* Data for analysis
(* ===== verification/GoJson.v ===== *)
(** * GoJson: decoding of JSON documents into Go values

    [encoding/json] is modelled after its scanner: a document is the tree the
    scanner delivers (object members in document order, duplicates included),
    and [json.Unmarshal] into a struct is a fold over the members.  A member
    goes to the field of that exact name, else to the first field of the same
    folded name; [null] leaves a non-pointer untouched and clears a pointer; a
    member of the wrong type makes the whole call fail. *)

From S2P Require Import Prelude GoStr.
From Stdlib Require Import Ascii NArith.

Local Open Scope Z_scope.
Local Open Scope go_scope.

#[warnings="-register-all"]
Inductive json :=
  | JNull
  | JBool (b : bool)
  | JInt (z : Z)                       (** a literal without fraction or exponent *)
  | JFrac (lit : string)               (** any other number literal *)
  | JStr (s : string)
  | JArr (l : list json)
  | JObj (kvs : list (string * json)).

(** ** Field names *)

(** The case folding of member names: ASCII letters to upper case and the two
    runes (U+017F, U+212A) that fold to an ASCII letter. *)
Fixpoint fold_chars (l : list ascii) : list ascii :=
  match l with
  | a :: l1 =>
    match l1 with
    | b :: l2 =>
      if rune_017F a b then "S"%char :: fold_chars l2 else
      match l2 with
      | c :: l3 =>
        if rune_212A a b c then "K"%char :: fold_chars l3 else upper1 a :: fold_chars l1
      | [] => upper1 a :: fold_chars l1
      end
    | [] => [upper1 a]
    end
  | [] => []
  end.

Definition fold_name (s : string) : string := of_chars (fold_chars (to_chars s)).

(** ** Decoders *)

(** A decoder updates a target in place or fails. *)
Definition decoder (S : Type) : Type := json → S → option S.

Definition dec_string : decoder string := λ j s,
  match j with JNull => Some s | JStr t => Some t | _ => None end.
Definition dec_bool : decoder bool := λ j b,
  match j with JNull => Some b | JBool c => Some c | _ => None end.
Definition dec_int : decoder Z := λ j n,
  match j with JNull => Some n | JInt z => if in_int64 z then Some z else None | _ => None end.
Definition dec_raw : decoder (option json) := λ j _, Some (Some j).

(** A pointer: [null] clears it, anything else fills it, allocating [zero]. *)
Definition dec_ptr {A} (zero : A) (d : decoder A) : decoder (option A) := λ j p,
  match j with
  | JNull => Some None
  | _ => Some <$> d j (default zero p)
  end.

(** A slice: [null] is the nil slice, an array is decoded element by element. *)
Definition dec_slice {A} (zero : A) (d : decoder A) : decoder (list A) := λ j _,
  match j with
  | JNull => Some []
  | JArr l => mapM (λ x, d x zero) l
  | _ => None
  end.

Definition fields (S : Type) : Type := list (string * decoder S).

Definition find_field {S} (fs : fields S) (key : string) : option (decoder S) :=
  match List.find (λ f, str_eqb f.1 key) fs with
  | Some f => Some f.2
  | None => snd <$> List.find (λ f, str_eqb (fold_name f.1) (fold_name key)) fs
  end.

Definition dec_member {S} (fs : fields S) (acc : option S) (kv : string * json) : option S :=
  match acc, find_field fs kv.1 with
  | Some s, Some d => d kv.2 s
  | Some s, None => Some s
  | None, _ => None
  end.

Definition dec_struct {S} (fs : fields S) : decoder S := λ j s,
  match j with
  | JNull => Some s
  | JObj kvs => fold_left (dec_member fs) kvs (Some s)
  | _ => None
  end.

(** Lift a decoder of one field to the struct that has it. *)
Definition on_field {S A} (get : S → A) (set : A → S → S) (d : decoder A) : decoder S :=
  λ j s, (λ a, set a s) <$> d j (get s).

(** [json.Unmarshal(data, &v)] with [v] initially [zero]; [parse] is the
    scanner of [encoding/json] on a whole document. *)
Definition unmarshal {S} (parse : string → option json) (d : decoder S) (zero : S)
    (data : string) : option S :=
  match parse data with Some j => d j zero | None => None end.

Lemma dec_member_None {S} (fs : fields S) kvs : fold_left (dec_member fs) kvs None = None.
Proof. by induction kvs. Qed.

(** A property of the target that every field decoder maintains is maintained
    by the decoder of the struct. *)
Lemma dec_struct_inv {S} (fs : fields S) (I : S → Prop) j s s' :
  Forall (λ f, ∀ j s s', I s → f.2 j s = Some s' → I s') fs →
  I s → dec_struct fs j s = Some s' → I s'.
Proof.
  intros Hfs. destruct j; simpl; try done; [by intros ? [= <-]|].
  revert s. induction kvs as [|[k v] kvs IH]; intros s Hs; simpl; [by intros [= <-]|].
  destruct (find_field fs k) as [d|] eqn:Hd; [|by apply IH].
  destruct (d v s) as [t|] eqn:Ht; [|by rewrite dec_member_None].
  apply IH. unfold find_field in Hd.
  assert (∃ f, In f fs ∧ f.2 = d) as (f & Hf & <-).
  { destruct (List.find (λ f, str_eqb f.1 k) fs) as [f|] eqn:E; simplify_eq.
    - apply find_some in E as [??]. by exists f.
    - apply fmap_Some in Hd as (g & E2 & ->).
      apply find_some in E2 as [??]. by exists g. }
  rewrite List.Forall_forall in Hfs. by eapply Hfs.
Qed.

==

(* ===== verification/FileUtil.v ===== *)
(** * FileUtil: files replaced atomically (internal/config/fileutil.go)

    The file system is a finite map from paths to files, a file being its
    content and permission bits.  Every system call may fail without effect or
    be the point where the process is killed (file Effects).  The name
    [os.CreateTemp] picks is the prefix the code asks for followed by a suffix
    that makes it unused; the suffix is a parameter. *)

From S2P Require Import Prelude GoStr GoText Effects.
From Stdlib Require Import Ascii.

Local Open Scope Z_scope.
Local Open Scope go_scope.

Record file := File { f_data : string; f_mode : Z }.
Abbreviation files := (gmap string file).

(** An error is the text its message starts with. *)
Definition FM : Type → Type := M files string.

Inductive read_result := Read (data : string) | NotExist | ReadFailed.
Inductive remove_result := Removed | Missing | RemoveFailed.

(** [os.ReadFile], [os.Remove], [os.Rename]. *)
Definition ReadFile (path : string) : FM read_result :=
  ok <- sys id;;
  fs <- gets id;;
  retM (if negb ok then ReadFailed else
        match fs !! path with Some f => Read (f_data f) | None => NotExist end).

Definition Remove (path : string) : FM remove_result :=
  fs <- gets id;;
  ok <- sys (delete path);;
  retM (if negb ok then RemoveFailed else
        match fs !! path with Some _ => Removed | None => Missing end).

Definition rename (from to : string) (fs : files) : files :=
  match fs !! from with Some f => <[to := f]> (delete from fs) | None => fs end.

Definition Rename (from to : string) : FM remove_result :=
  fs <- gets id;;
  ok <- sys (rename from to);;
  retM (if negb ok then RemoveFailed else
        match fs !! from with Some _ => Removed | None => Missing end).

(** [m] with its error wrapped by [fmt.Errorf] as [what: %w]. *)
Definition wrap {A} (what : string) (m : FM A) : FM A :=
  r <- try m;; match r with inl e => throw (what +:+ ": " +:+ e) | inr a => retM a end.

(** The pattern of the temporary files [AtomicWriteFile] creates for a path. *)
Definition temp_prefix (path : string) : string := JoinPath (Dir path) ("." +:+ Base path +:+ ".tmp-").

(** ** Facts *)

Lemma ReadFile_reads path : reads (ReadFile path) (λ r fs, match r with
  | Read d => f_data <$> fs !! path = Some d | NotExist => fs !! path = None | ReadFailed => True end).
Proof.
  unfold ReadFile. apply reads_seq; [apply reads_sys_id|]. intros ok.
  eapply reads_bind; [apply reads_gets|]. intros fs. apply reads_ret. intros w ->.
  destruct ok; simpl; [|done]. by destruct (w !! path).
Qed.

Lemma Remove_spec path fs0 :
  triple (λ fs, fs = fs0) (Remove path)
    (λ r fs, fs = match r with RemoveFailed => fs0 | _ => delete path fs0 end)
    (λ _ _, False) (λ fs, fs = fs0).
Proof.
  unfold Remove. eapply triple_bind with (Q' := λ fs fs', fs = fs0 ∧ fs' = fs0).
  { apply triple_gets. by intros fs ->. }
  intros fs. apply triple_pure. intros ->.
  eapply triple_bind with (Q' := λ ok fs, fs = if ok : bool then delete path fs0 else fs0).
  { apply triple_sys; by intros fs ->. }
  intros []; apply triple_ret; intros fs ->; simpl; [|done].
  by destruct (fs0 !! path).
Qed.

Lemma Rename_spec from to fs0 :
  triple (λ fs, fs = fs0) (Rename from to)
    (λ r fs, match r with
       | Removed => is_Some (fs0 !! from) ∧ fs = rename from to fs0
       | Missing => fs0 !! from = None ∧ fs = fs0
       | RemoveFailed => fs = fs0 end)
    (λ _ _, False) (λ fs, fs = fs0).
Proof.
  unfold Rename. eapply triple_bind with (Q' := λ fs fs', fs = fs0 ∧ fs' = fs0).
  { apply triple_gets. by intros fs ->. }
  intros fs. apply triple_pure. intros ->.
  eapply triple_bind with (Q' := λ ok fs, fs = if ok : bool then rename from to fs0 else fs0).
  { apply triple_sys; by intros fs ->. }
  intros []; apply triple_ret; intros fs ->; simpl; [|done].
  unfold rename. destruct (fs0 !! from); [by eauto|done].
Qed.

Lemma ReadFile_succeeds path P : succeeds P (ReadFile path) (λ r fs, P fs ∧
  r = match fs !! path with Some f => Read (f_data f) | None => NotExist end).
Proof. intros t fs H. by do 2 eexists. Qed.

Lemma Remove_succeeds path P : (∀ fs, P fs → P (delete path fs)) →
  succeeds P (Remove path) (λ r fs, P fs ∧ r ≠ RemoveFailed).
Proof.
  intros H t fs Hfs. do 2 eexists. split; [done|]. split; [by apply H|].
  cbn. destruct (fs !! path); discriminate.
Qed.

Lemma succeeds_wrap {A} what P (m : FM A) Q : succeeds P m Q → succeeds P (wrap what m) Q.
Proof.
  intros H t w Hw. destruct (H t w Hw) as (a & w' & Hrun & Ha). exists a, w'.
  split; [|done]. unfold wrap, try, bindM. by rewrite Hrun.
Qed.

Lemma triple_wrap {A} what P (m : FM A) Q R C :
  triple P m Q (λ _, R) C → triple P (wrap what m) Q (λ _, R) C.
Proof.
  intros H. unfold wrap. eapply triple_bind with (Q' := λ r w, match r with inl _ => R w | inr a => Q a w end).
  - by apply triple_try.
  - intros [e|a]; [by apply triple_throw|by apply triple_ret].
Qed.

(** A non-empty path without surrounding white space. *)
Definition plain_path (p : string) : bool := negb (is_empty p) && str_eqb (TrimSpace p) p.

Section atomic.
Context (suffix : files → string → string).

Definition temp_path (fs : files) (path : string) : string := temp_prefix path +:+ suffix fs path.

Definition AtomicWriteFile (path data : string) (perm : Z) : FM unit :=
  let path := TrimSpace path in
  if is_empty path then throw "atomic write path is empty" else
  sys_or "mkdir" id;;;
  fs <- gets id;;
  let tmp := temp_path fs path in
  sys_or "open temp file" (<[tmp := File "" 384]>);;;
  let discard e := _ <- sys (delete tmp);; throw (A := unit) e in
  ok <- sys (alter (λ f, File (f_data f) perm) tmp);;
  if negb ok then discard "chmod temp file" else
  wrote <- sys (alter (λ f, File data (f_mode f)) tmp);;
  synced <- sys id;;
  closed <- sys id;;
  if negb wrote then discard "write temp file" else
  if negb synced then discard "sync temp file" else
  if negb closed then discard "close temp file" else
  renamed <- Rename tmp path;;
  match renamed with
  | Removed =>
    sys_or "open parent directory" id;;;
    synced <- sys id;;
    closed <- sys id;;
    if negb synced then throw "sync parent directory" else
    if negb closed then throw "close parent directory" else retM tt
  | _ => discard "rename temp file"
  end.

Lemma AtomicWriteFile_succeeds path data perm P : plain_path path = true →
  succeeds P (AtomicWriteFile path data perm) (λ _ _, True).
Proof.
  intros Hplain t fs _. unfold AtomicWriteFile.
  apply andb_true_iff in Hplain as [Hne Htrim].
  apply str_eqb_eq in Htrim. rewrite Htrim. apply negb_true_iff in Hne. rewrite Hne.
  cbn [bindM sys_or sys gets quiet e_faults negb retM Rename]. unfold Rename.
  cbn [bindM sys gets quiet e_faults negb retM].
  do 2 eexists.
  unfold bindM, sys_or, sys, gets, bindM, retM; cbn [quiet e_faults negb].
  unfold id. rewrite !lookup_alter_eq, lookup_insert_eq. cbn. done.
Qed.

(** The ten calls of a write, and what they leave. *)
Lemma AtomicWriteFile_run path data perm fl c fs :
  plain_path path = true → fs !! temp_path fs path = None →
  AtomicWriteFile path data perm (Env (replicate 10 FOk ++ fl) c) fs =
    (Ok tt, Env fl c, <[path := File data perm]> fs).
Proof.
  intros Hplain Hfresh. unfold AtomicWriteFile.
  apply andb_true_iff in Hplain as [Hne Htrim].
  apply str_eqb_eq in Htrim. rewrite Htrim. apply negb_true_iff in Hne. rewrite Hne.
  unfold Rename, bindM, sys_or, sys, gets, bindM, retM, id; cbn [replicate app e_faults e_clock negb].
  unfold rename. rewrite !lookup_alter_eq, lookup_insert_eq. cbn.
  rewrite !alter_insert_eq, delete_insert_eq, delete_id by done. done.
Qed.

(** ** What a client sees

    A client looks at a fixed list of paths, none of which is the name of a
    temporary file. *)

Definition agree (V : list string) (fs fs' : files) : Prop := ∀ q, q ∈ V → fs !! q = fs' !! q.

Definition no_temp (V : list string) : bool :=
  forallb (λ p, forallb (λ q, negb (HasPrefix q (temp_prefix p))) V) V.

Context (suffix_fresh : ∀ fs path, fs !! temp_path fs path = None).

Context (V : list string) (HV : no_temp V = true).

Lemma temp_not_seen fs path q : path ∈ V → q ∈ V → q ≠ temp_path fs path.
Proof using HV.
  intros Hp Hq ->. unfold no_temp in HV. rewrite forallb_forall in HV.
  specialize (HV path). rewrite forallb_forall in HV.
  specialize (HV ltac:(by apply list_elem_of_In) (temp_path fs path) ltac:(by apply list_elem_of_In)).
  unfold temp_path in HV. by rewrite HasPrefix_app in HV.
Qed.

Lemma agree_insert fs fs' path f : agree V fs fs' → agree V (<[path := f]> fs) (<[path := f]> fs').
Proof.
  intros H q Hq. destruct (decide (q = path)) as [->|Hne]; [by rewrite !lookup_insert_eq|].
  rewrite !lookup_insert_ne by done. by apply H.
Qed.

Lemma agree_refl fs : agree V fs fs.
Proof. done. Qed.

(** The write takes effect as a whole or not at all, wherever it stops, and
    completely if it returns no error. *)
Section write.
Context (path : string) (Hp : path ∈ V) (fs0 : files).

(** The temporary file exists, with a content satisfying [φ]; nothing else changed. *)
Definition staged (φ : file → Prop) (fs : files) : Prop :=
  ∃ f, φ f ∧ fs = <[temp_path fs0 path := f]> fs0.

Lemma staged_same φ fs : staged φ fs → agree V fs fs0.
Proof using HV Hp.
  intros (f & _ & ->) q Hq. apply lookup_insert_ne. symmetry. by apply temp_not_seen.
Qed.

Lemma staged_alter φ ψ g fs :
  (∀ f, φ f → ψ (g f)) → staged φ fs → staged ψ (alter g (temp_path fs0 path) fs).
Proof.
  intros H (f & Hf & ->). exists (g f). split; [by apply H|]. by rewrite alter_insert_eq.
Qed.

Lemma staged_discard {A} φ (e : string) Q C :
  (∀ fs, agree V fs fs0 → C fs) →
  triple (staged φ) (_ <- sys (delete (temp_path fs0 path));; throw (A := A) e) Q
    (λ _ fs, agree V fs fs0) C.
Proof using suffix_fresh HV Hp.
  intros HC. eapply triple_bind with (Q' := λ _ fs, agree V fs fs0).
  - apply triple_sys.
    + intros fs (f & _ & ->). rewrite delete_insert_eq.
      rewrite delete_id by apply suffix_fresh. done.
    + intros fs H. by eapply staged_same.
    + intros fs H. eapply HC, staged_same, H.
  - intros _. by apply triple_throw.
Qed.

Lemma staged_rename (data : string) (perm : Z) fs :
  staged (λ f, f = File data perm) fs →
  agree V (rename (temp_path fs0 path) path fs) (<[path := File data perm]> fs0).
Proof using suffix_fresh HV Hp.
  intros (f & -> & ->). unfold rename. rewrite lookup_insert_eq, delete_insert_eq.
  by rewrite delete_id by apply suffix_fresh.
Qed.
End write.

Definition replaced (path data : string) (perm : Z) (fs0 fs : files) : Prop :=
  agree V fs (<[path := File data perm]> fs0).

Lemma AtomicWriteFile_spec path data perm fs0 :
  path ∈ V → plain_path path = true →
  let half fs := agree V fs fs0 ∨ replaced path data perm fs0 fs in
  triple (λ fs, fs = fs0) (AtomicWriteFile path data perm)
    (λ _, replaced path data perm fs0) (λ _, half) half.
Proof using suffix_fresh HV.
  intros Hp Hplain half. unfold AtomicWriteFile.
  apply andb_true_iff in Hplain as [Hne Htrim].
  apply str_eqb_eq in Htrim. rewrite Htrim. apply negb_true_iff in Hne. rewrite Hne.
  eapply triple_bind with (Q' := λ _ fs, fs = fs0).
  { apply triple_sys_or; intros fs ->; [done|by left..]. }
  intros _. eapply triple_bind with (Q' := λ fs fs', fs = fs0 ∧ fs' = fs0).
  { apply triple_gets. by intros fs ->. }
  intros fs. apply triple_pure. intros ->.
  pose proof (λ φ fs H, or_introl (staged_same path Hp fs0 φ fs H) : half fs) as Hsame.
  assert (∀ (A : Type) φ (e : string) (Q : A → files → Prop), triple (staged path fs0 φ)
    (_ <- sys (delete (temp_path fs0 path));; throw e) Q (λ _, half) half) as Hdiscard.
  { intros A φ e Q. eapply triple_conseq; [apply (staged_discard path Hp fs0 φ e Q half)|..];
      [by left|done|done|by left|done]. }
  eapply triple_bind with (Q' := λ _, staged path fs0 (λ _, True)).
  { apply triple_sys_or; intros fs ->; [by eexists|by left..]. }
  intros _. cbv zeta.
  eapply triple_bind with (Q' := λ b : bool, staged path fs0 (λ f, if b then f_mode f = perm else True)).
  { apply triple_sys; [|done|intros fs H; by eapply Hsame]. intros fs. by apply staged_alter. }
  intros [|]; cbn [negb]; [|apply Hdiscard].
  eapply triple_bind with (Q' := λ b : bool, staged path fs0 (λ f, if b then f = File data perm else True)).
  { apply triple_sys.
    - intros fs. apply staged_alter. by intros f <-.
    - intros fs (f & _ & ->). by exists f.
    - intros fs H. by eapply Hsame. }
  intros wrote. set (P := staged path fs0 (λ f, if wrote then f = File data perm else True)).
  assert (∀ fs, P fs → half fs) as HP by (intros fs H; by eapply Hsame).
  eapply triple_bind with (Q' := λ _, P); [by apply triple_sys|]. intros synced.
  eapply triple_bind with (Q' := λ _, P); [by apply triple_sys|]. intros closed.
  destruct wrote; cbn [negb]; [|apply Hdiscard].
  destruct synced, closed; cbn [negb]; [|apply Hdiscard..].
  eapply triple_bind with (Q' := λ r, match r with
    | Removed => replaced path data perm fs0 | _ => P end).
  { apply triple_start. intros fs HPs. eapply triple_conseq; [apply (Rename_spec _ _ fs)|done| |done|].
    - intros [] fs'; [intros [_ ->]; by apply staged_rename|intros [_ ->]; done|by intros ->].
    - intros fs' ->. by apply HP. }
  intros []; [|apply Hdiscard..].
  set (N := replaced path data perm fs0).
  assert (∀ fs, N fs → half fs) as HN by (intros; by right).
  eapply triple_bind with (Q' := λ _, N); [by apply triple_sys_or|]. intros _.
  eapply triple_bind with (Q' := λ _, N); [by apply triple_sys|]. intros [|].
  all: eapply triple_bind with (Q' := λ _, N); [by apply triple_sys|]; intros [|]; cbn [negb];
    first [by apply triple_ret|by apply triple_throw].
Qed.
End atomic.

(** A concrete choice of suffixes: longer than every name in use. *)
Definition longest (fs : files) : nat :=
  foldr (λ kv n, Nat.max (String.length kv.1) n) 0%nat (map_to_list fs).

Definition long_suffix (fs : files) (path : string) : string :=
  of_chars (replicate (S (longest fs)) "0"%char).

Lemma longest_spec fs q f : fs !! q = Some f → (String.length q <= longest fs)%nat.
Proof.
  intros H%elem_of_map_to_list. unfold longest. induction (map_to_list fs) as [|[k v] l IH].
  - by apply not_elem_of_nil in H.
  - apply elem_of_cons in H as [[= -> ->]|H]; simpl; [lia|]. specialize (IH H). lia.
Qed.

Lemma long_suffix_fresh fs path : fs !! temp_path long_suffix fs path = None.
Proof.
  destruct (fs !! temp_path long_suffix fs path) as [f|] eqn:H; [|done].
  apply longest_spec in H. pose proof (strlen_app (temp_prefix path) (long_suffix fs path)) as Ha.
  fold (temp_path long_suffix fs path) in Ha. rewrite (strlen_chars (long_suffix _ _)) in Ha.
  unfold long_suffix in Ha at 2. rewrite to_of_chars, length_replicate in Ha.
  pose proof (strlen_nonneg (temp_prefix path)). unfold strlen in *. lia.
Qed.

* What the exercise asks
Show me all lines in the records that contain "unit".

* Exercise answer
Definition AtomicWriteFile (path data : string) (perm : Z) : FM unit :=
  let discard e := _ <- sys (delete tmp);; throw (A := unit) e in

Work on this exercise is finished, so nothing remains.